Re: “Health leader is hero for our times,” (TNT, 8/9).
I read this recent letter to the editor that provided a glowing review of Dr. Anthony Chen, director of the Tacoma-Pierce County Health Department.
As a public health physician, I would like to offer a counter argument. I’m not sure his review should be so glowing..
Dr. Chen has failed in his duty to appropriately communicate risk to the public. Instead, he communicates anecdotal stories that do more to promote fear than encourage action.
On July 30, he tweeted an Apple news article that stated “A granddaughter contracted coronavirus at a party, then killed her grandfather by giving him the disease.”
He provided no discussion on overall population data regarding transmission patterns from grandchildren to grandparents. And worse, he did not provide historical context.
It is well understood in medical circles that prior to COVID-19, other seemingly “harmless” viruses (think common cold) can result in death from respiratory failure in the medically frail.
On July 22, he tweeted an Apple news story regarding the increase of COVID-19 cases after Israel opened schools.
Again, no context was provided on how this compared to published, peer-reviewed studies regarding in-person school impacts on community transmission, and even more important, the effects on morbidity and mortality of the overall population.

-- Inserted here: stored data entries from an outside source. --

(** The loop hands a prefix of its units to the extraction, records each of
    them, and writes the accumulated results in order. *)
Lemma process_chunks_prefix (chunks : list TextChunk) (i : nat) (tr : Trace)
    (st : Pipeline) :
  let r := process_chunks py_upper keep_alnum env i chunks (tr, st) in
  ∃ k new,
    (k ≤ length chunks)%nat
    ∧ extract_calls r.2.1 = extract_calls tr ++ (chunk_id <$> take k chunks)
    ∧ _processed_chunks r.2.2
      = _processed_chunks st ∪ list_to_set (chunk_id <$> take k chunks)
    ∧ results r.2.1 = results tr ++ new
    ∧ (length new ≤ k)%nat
    ∧ graph r.2.2
      = foldl (λ acc result, _write_result_to_neo4j py_upper keep_alnum result acc)
              (graph st) new
    ∧ (r.1 = None → k = length chunks)
    ∧ (∀ h, r.1 = Some h → h ≠ ProgressWriteFailed →
         ∃ l, _progress_file r.2.2 = Saved l
              ∧ list_to_set l = _processed_chunks r.2.2)
    ∧ _results_file r.2.2 = _results_file st.
Proof.
  cbv zeta. revert i tr st. induction chunks as [|chunk rest IH]; intros i tr st.
  - exists 0%nat, []. cbn. rewrite !app_nil_r, (right_id_L ∅ (∪)).
    repeat split; try done.
  - cbn [process_chunks].
    assert (Hstep : ∃ new1,
      let r1 := process_chunk py_upper keep_alnum env i chunk (tr, st) in
      extract_calls r1.1 = extract_calls tr ++ [chunk_id chunk]
      ∧ _processed_chunks r1.2 = _processed_chunks st ∪ {[ chunk_id chunk ]}
      ∧ _results_file r1.2 = _results_file st
      ∧ results r1.1 = results tr ++ new1
      ∧ (length new1 ≤ 1)%nat
      ∧ graph r1.2
        = foldl (λ acc result, _write_result_to_neo4j py_upper keep_alnum result acc)
                (graph st) new1).
    { unfold process_chunk. destruct (extract_from_chunk env i chunk) as [r|].
      - exists [r]. cbn. repeat split; done.
      - exists []. cbn. rewrite app_nil_r. repeat split; try done. lia. }
    destruct Hstep as (new1 & Hstep). cbv zeta in Hstep.
    destruct (process_chunk py_upper keep_alnum env i chunk (tr, st)) as [tr1 st1].
    cbn [fst snd] in Hstep.
    destruct Hstep as (Hc1 & Hp1 & Hf1 & Hr1 & Hl1 & Hg1).
    assert (Hcont : ∀ st2,
      _processed_chunks st2 = _processed_chunks st1 → graph st2 = graph st1 →
      _results_file st2 = _results_file st1 →
      let r := process_chunks py_upper keep_alnum env (S i) rest (tr1, st2) in
      ∃ k new,
        (k ≤ length (chunk :: rest))%nat
        ∧ extract_calls r.2.1 = extract_calls tr ++ (chunk_id <$> take k (chunk :: rest))
        ∧ _processed_chunks r.2.2
          = _processed_chunks st ∪ list_to_set (chunk_id <$> take k (chunk :: rest))
        ∧ results r.2.1 = results tr ++ new
        ∧ (length new ≤ k)%nat
        ∧ graph r.2.2
          = foldl (λ acc result, _write_result_to_neo4j py_upper keep_alnum result acc)
                  (graph st) new
        ∧ (r.1 = None → k = length (chunk :: rest))
        ∧ (∀ h, r.1 = Some h → h ≠ ProgressWriteFailed →
             ∃ l, _progress_file r.2.2 = Saved l
                  ∧ list_to_set l = _processed_chunks r.2.2)
        ∧ _results_file r.2.2 = _results_file st).
    { intros st2 Hp2 Hg2 Hrf2. cbv zeta.
      destruct (IH (S i) tr1 st2)
        as (k & new & Hk & Hc & Hp & Hr & Hl & Hg & Hn & Hh & Hrf).
      exists (S k), (new1 ++ new). cbn [take fmap list_fmap].
      split; [cbn; lia|].
      split; [rewrite Hc, Hc1, <- app_assoc; done|].
      split.
      { rewrite Hp, Hp2, Hp1. cbn [list_to_set foldr].
        change (list_to_set (chunk_id chunk :: ?l)) with
          ({[ chunk_id chunk ]} ∪ (list_to_set l : gset string)).
        by rewrite (assoc_L (∪)). }
      split; [rewrite Hr, Hr1, <- app_assoc; done|].
      split; [rewrite length_app; lia|].
      split; [rewrite Hg, Hg2, Hg1, foldl_app; done|].
      split; [intros Hnone; by rewrite (Hn Hnone)|].
      split; [exact Hh|].
      by rewrite Hrf, Hrf2, Hf1. }
    destruct (S i mod 10 =? 0)%nat.
    2:{ by apply Hcont. }
    pose proof (checkpoint_fst (periodic env i) (torn_write env) false (results tr1) st1)
      as Hcf.
    pose proof (checkpoint_memory (periodic env i) (torn_write env) false (results tr1)
                  st1) as [Hcm Hcg].
    pose proof (checkpoint_file (periodic env i) (torn_write env) false (results tr1) st1)
      as Hcfile.
    pose proof (checkpoint_results_file (periodic env i) (torn_write env) (results tr1)
                  st1) as Hcrf.
    destruct (checkpoint (periodic env i) _ _ _ st1) as [[h|] st2]; cbn [fst snd] in *.
    + exists 1%nat, new1. cbn [take fmap list_fmap].
      split; [cbn; lia|].
      split; [by rewrite Hc1|].
      split.
      { rewrite Hcm, Hp1. f_equal. symmetry.
        apply (right_id_L (∅ : gset string) (∪) {[ chunk_id chunk ]}). }
      split; [done|]. split; [done|]. split; [by rewrite Hcg|].
      split; [done|].
      split; [|by rewrite Hcrf].
      intros h' [= <-] Hne. destruct Hcfile as (l & Hl & Hs); [congruence|].
      exists l. by rewrite Hcm.
    + apply Hcont; [done|done|]. by rewrite Hcrf.
Qed.

Lemma py_slice_from_sublist {A} (n : Z) (l : list A) : py_slice_from n l `sublist_of` l.
Proof. unfold py_slice_from. destruct (0 <=? n)%Z; apply sublist_drop. Qed.

Lemma py_slice_to_sublist {A} (n : Z) (l : list A) : py_slice_to n l `sublist_of` l.
Proof. unfold py_slice_to. destruct (0 <=? n)%Z; apply sublist_take. Qed.

(** A run whose [clear_database] raises ends there, with nothing done. *)
Lemma run_clear_failed (clear_db resume : bool) (max_chunks : option Z) (start_from : Z)
    (chunks : list TextChunk) (st : Pipeline) :
  clear_db && clear_database_raises env = true →
  run py_upper keep_alnum env clear_db resume max_chunks start_from chunks st
  = (ClearFailed, (Build_Trace [] [], st)).
Proof. intros H. unfold run. by rewrite H. Qed.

This is simply not the work of a professional. His actions do not showcase a public health leader searching for the truth. Rather, he is using his appointed position to convince himself and everyone else that he is on the right side of the COVID debate.
If you are living, you are at risk of dying. Nothing you (or I) can do can make your risk of mortality 0.00%. A large role of the public health system is to help people understand that risk and to give them the tools to mitigate it.
Public health systems cannot eliminate risk. When communicating with the general public, Dr. Chen would be wise to remember this. Providing fear-inducing anecdotal stories to the public does not accomplish this goal.
Furthermore, it will likely not get you the buy-in you need when recommending (now mandating) distance learning. It is harder to accept Dr. Chen’s recommendations (now requirements) when unaccompanied by a discussion on the data analysis that went into them.
Instead of focusing endlessly on case counts, Dr. Chen should focus on trends in population morbidity and mortality. Is not that the end goal? I am pretty confident the media will do their share in providing the anecdotal stories and never-ending stream of case counts.
More honest risk communication from public health professionals at the local, state and federal levels back in March would likely have prevented the politicization of COVID-19 by both sides, leading to a more nuanced policy approach with more collective and sustained buy-in.
Not only may this have saved us money and prosperity, it would likely have also saved us lives.
Dr. Stephanie S. Smith of Tacoma is an occupational medicine physician, board certified by the American Board of Preventive Medicine. Prior to providing consulting services in Tacoma, she served as deputy chief of Public Health in Fort Belvoir, Virginia.